Tuesday, May 31, 2011

First Harvest

Don't they look delicious?  They're tiny and sweet - our first harvest this year.  Okay, our second harvest. The first harvest was yesterday and Joe ate it before I could grab the camera.
  We're getting there.  In the foreground, Sugar Snap peas, then green beans, then carrots (hidden behind the beans), radishes, zinnias, okra, and cucumbers.
 And about those cucumbers - check out the trellis.  We saw this being done on a visit to Longwood Gardens in Pennsylvania.  The cucumber vines will climb the trellis!  The cukes are much easier to pick - and look how much garden square footage we save.  This is just a simple panel of lattice that we attached to two posts.  
 Looking back down the garden from the trellis, you can see the tomatoes on the far end and the pumpkin patch beyond.
 Wild and crazy tomato vines before we braved the heat yesterday and tied them up.  They are happy campers this year.
And last but not least - giant pumpkins with a border of young sunflowers.  We have never had much luck with the giants, but I'm going to use all my powers of persuasion on these this year.  This will be my grandson's first October - so if they don't feel like growing, they're just going to have to get over it.   Think happy pumpkin thoughts for me.

Friday, May 27, 2011

Motor Oil and Magnolias

The magnolias are in full bloom and NASCAR is in town for the weekend.  Somehow, outside the South, that sentence just wouldn't sound the same.

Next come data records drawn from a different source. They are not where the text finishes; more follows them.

Lemma usafe_update_oinode may i f :
  (∀ x, oi_upperdentry (f x) = oi_upperdentry x) → usafe may (update_oinode (W := W) i f) any.
Proof. intros Hf. apply usafe_lift, vsafe_set_inode; [|intros; apply HTi]. intros o u [Hi _]. rewrite Hf. apply Hi. Qed.
#[local] Hint Extern 1 (usafe _ (update_oinode _ _) _) => (apply usafe_update_oinode; done) : spare.
Lemma vsafe_set_dentry may f d : vsafe may (update_dentry f d) any.
Proof. intros o [Hi Hx]. split; [|done]. split; [by split|reflexivity|apply HTd]. Qed.
#[local] Hint Resolve vsafe_set_dentry : spare.
Lemma usafe_new_inode may : usafe may (@new_inode W K) any.
Proof.
  unfold new_inode. usafe_auto. intros s Hs. split; [|done].
  assert (Hstep : vstep (ws_ovl s) (set_vs_inodes (<[ws_next_inode s := null_inode]> (vs_inodes (ws_ovl s))) (ws_ovl s)))
    by (apply vstep_set_inode; [apply Hs|done|apply HTi]).
  destruct Hstep, Hs. split; [by split|done..].
Qed.
#[local] Hint Resolve usafe_new_inode : spare.
Lemma usafe_fill_inode may i m r : usafe may (ovl_fill_inode (W := W) i m r) any.
Proof. unfold ovl_fill_inode. usafe_auto. Qed.
#[local] Hint Resolve usafe_fill_inode : spare.
Lemma usafe_ovl_new_inode may m r : usafe may (ovl_new_inode m r) any.
Proof. unfold ovl_new_inode. usafe_auto. Qed.
Definition up_oip (p : ovl_inode_params) : Prop := ∀ u, oip_upperdentry p = Some u → Up u.
Lemma usafe_inode_init may i p ino fsid : up_oip p → usafe may (ovl_inode_init i p ino fsid) any.
Proof.
  intros Hp. unfold ovl_inode_init. apply usafe_bind with (Q := any).
  - apply usafe_lift, vsafe_set_inode; [|intros; apply HTi]. intros o u [Hi _]. destruct (oip_upperdentry p) eqn:E; cbn.
    + intros [= <-]. by apply Hp.
    + apply Hi.
  - intros _ _. usafe_auto. apply usafe_update; [|done]. by intros s []; split.
Qed.
#[local] Hint Resolve usafe_ovl_new_inode usafe_inode_init : spare.
Lemma usafe_init_inode may i p b d r m ino fsid : up_oip p → usafe may (init_inode i p b d r m ino fsid) any.
Proof. intros Hp. unfold init_inode. usafe_auto. Qed.
Lemma usafe_iget5 may n k : usafe may (ovl_iget5 n k) any.
Proof. unfold ovl_iget5. usafe_auto. apply usafe_update; [|done]. by intros s []; split. Qed.
#[local] Hint Resolve usafe_init_inode usafe_iget5 : spare.
Lemma usafe_get_inode p : up_oip p → usafe true (ovl_get_inode p) any.
Proof. intros Hp. unfold ovl_get_inode. usafe_auto. Qed.
#[local] Hint Resolve usafe_get_inode : spare.

(** ** Creating *)

Lemma usafe_parent_of may d : usafe may (parent_of (W := W) d) any.
Proof. by apply usafe_get. Qed.
Lemma usafe_set_nlink_n may i n : usafe may (set_nlink (W := W) i n) any.
Proof. unfold set_nlink. usafe_auto. Qed.
#[local] Hint Resolve usafe_parent_of usafe_set_nlink_n usafe_maybe_copy_up : spare.
Lemma usafe_cleanup_index may d : usafe may (ovl_cleanup_index d) any.
Proof. unfold ovl_cleanup_index, cleanup_index_entry. usafe_auto. Qed.
#[local] Hint Resolve usafe_cleanup_index : spare.
Lemma usafe_nlink_start may d : usafe may (ovl_nlink_start d) any.
Proof. unfold ovl_nlink_start. usafe_auto. Qed.
Lemma usafe_nlink_end may d : usafe may (ovl_nlink_end d) any.
Proof. unfold ovl_nlink_end. usafe_auto. Qed.
Lemma usafe_check_identity may : usafe may ovl_check_override_create_identity any.
Proof. unfold ovl_check_override_create_identity. usafe_auto. Qed.
#[local] Hint Resolve usafe_nlink_start usafe_nlink_end usafe_check_identity : spare.
Lemma usafe_instantiate may d i n h : Up n → usafe may (ovl_instantiate d i n h) any.
Proof.
  intros Hn. unfold ovl_instantiate, d_instantiate, ovl_dentry_set_upper_alias.
  assert (Hp : ∀ a b c x y, up_oip (Oip a (Some n) b c x y None)) by (by intros ? ? ? ? ? ? [= <-]).
  usafe_auto.
Qed.
#[local] Hint Resolve usafe_instantiate : spare.
Lemma usafe_set_upper_acl may u n a : Up u → usafe may (ovl_set_upper_acl u n a) any.
Proof. intros Hu. unfold ovl_set_upper_acl. usafe_auto. Qed.
Lemma usafe_set_opaque may d u : Up u → usafe may (ovl_set_opaque d u) any.
Proof. apply usafe_set_opaque_xerr. Qed.
#[local] Hint Resolve usafe_set_upper_acl usafe_set_opaque : spare.
Lemma usafe_create_upper may d i a : up_attr a → usafe may (ovl_create_upper d i a) any.
Proof.
  intros Ha. unfold ovl_create_upper.
  assert (Hl : ∀ n b, Up b → usafe may (utry (ulookup n b) (λ e, uret (inl e)) (λ d, uret (inr d))) (λ r, ∀ x, r = inr x → Up x)).
  { intros n b Hb. eapply usafe_try; [by apply usafe_lookup|intros e; by apply usafe_ret|].
    intros x Hx. apply usafe_ret. by intros ? [= <-]. }
  assert (Hc : ∀ b r m (c : bool), Up b → (∀ x, r = inr x → Up x) → usafe true (ovl_create_real b r (if c then set_c_mode m a else a)) Up)
    by (intros; apply usafe_create_real; [done..|by destruct c]).
  usafe_auto.
Qed.
Lemma usafe_create_over_whiteout may d i a : up_attr a → usafe may (ovl_create_over_whiteout d i a) any.
Proof.
  intros Ha. unfold ovl_create_over_whiteout, ovl_lock_rename_workdir, notify_change, ovl_do_rename.
  assert (Ht : ∀ w m, Up w → usafe true (ovl_create_temp w (set_c_mode m a)) Up) by (intros; by apply usafe_create_temp).
  usafe_auto.
Qed.
#[local] Hint Resolve usafe_create_upper usafe_create_over_whiteout : spare.
Lemma usafe_create_or_link may d i a b : up_attr a → usafe may (ovl_create_or_link d i a b) any.
Proof. intros Ha. unfold ovl_create_or_link. usafe_auto. Qed.
#[local] Hint Resolve usafe_create_or_link : spare.
Lemma usafe_create_object may d m r l : usafe may (ovl_create_object d m r l) any.
Proof.
  unfold ovl_create_object. assert (Ha : ∀ m, up_attr (OvlCattr r m l None)) by (intros; apply up_null). usafe_auto.
Qed.
Lemma usafe_set_redirect may d b : usafe may (ovl_set_redirect d b) any.
Proof.
  unfold ovl_set_redirect, ovl_need_absolute_redirect, ovl_get_redirect, ovl_dentry_set_redirect. usafe_auto.
Qed.
#[local] Hint Resolve usafe_create_object usafe_set_redirect : spare.
Lemma usafe_link may a b : usafe may (ovl_link a b) any.
Proof.
  unfold ovl_link, ovl_set_link_redirect.
  assert (Ha : ∀ u : option Z, Up (default 0 u) → up_attr (OvlCattr 0 no_mode [] (Some (default 0 u)))) by done. usafe_auto.
Qed.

 But this is what I love about the region I call my own - the South is always full of surprises.  This is a confusing, confounding place for the uninitiated.  Our code is hard to crack.  We love Moon Pies.  Sometimes we serve them on silver platters.  Our heroes drive loud tacky race cars that look like rolling billboards, but off the track one of them was caught doing 128 mph in a 45 mph zone - driving a $300,000 prototype Lexus.  Admittedly, he isn't really "from around here", as we say, and he hasn't actually been given the "hero" designation yet.  Southerners are careful with their title bestowing, and we aren't overly fond of rude behavior.  Ask any newcomer.

When we speak, we are famous for dropping the "g" and adding extra syllables.  But just up the road from here, linguistic scholars have long been fascinated with the remnants of Elizabethan English that they insist are still being spoken in some of our mountain communities.  However, when we refer to "The King", we're talking about either Elvis or Richard Petty.  Period. Two members of our royal family are known simply as "Junior" - and we never seem to have a bit of trouble explaining to each other which "Junior" we're talking about.  We just know.


Drive over to the Charlotte Motor Speedway this weekend if you need a good visual of what I'm talking about.  It is rimmed with million dollar skyboxes that overlook several square miles of RV's and pickup trucks.  Look closer and you will also see the Mercedes S500's sporting banners and bumper stickers that say things like "Honk if you love Earnhardt".  We're good with a curve ball.  It can be maddening and fascinating, all at once.

A Facebook post came my way this week that said, referring to the South, "Sweet tea is the house wine, everyone is darlin, and someone is always getting their heart blessed".  Suffice it to say, this is a wonderful, lively, magical place, clouded by illusion, marked by contradiction and famous for it's hospitality.  Be careful of that "Bless Your Heart", by the way.  It can be the kiss of death.  And mind your manners. Somebody's mama is always watching.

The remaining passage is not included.